Heating Your Home: Why Open Fireplaces Don’t Heat

Author’s note: the following article on home heating is the fifth in an eight-part series.
Open fireplaces have a reputation for polluting air. Actually, a fireplace, when burned hot and fast, creates very little pollution. The trouble is, a hot fire in a fireplace sometimes yields less heat than a smoldering fire. Where does the heat go?
The optimal amount of combustion air contains just enough oxygen to burn all combustible gases liberated by the heat. Any additional air grabs heat and sends it up the chimney. Under some circumstances, fireplaces can so far exceed this air-to-fuel ratio that they suck more heat out of a house than they radiate back into it. The fire actually makes the house colder!
The usable heat produced from the fireplace is primarily radiation, the same heat you feel on your face when you look at the flames. While fireplaces often contain lots of thermal mass (masonry), the unrestricted flow of cool air across this mass prevents it from capturing much heat. Nevertheless, if the damper is closed as soon as the fire burns out, a significant amount of heat will radiate back into the room instead of going up the chimney. Unfortunately, when the fire burns out, many fireplace users give up and go to bed without taking this critical step.
Here’s where pollution enters the picture: instead of burning a quick, hot fire and closing their damper, most people elect to burn their wood slowly to meter out heat.
Slow combustion means that the wood is burning at a lower temperature. At a lower temperature, a smaller portion of the combustible gases actually burn. More gases leave the chimney as smoke and soot (pollution).
With fireplaces, you really can’t win: if you burn a hot fire, you lose most of the heat up the chimney. If you burn a slow fire, you get very little heat, and lots of pollution.
The next article in the series talks about woodstoves.
Previous Articles in this Series:
- Heating Your Home: Thermal Mass
- Heating Your Home: Forced Air
- Heating Your Home: Heat 101
- Heating Your Home: Radiant Heat, Wood Heat
Photo credit: Wikipedia Commons



Glad you’re getting the word out about how to build a clean burning fire. It makes me so sad to see grey smoke coming out of chimneys!
We’re considering building a near-passive home, and are considering a Tulikivi or similar to tide us over the really cold days.

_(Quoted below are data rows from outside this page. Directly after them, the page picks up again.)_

(** * Verification of the submission pipeline of aiagents-directory

    A shallow embedding of the URL classifier ([auto_directory/filters.py]),
    the URL normaliser ([auto_directory/sources/base.py]), the review,
    enrichment and sourcing services ([auto_directory/services/]) and the
    models they touch ([agents/models.py]), followed by the properties the
    specification states about them.

    Conventions.
    - Python [str] values are [string]s; the string primitives below follow
      CPython on ASCII text (characters above 127 are treated as caseless
      and non-blank).
    - A raised exception is a [None] (URL layer) or an [inl] (service layer).
    - Python floats are represented by the rational number they denote. *)

From Stdlib Require Import Ascii String ZArith QArith Bool Lia DecimalString.
From stdpp Require Import base option list gmap sets strings.

Local Open Scope string_scope.
Local Open Scope list_scope.
Local Open Scope stdpp_scope.

(** ** Python string primitives *)

Module PyStr.

Definition code (c : ascii) : nat := nat_of_ascii c.

Definition is_upper (c : ascii) : bool :=
  Nat.leb 65 (code c) && Nat.leb (code c) 90.

Definition is_alpha (c : ascii) : bool :=
  (Nat.leb 65 (code c) && Nat.leb (code c) 90)
  || (Nat.leb 97 (code c) && Nat.leb (code c) 122).

Definition is_digit (c : ascii) : bool :=
  Nat.leb 48 (code c) && Nat.leb (code c) 57.

(** [str.isspace] on ASCII: TAB..CR, FS..US and the blank. *)
Definition is_space (c : ascii) : bool :=
  (Nat.leb 9 (code c) && Nat.leb (code c) 13)
  || (Nat.leb 28 (code c) && Nat.leb (code c) 32).

Definition lower_char (c : ascii) : ascii :=
  if is_upper c then ascii_of_nat (code c + 32) else c.

(** [s.lower()] *)
Fixpoint lower (s : string) : string :=
  match s with
  | EmptyString => EmptyString
  | String c s' => String (lower_char c) (lower s')
  end.

Fixpoint forallb (f : ascii -> bool) (s : string) : bool :=
  match s with
  | EmptyString => true
  | String c s' => f c && forallb f s'
  end.

(** [s.lstrip(chars)] with the character class given as a predicate. *)
Fixpoint lstrip_by (f : ascii -> bool) (s : string) : string :=
  match s with
  | EmptyString => EmptyString
  | String c s' => if f c then lstrip_by f s' else s
  end.

(** [s.rstrip(chars)] *)
Fixpoint rstrip_by (f : ascii -> bool) (s : string) : string :=
  match s with
  | EmptyString => EmptyString
  | String c s' =>
      match rstrip_by f s' with
      | EmptyString => if f c then EmptyString else String c EmptyString
      | r => String c r
      end
  end.

(** [s.strip()] *)
Definition strip (s : string) : string :=
  rstrip_by is_space (lstrip_by is_space s).

(** [s.rstrip("/")] and the like *)
Definition rstrip_char (c : ascii) (s : string) : string :=
  rstrip_by (Ascii.eqb c) s.

(** [s.startswith(p)] *)
Fixpoint startswith (s p : string) {struct p} : bool :=
  match p with
  | EmptyString => true
  | String a p' =>
      match s with
      | EmptyString => false
      | String b s' => Ascii.eqb a b && startswith s' p'
      end
  end.

(** [s.endswith(suf)] *)
Fixpoint endswith (s suf : string) : bool :=
  String.eqb s suf
  || match s with
     | EmptyString => false
     | String _ s' => endswith s' suf
     end.

(** [sub in s] *)
Fixpoint contains (s sub : string) : bool :=
  startswith s sub
  || match s with
     | EmptyString => false
     | String _ s' => contains s' sub
     end.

Yes, the transportation of the ton of soapstone is a concern, but we’re in Europe, so it won’t be as bad as shipping to the US.
Excellent!
I want to make calculations of heat energy efficient house for cold countries such us Russia, Alaska of USA and Canada. This house use energy of wind and heat energy of soil.
er tI am finding sponsor for this works. The sponsor will be used technologies that will be developed.
See details in this doc-file:
http://simulations.narod.ru/energy_efficient_house.doc
As Philip says, this appears to be a ground source heat pump powered by a wind turbine. The winter cycle makes sense to me, but I was wondering if maybe in the summer cycle, the earth-cooled inlet air might be sufficient for cooling? Also, might the system might be easier/cheaper to build if it were electro-mechanical rather than purely mechanical? (Additional watts are cheaply purchased for wind turbines, so losses due to conversion should be easy to cover.) I would also be worried about being utterly reliant on wind for my heat. While I can’t say I’m a veteran of harsh winters, it’s my impression that cold, windless days occur everywhere it gets cold.
I, too, look forward to seeing your concepts progress.
Your diagram looks a bit like a ground source heat pump combined with a wind turbine.
It’s not really related to the article topic, but it would be interesting to hear more about it as you develop it further.
[...] Heating Your Home: Why Fireplaces Don’t Heat [...]
[...] Heating Your Home: Why Fireplaces Don’t Heat [...]
[...] Heating Your Home: Why Fireplaces Don’t Heat [...]
Chris,
I read your article “Heating Your Home: Why Open Fireplaces Don’t Heat” with great interest. It is suprisingly not well known that an open fireplace is a loosing battle in heat production in the winter. There are upgrades that help some by trying to bring some of the wasted heat back into the living area but the truth you hit on the head is “it is a loosing proposition” if your goal is heating your home.
It is worth mentioning here that metal dampers in firepalces are also notoriosly bad at stopping air from entering the house and dampers allow heat to escape. If your goal is to stop heat loss and cold air inflitration while you are NOT using your fireplace then you can use a chimney balloon as a damper to stop this from happening.
See new calculation result on the bottom of the page:
http://simulations.narod.ru/ideas/eeh_en.html
I made calculation of cooling of soil with boreholes-radiators.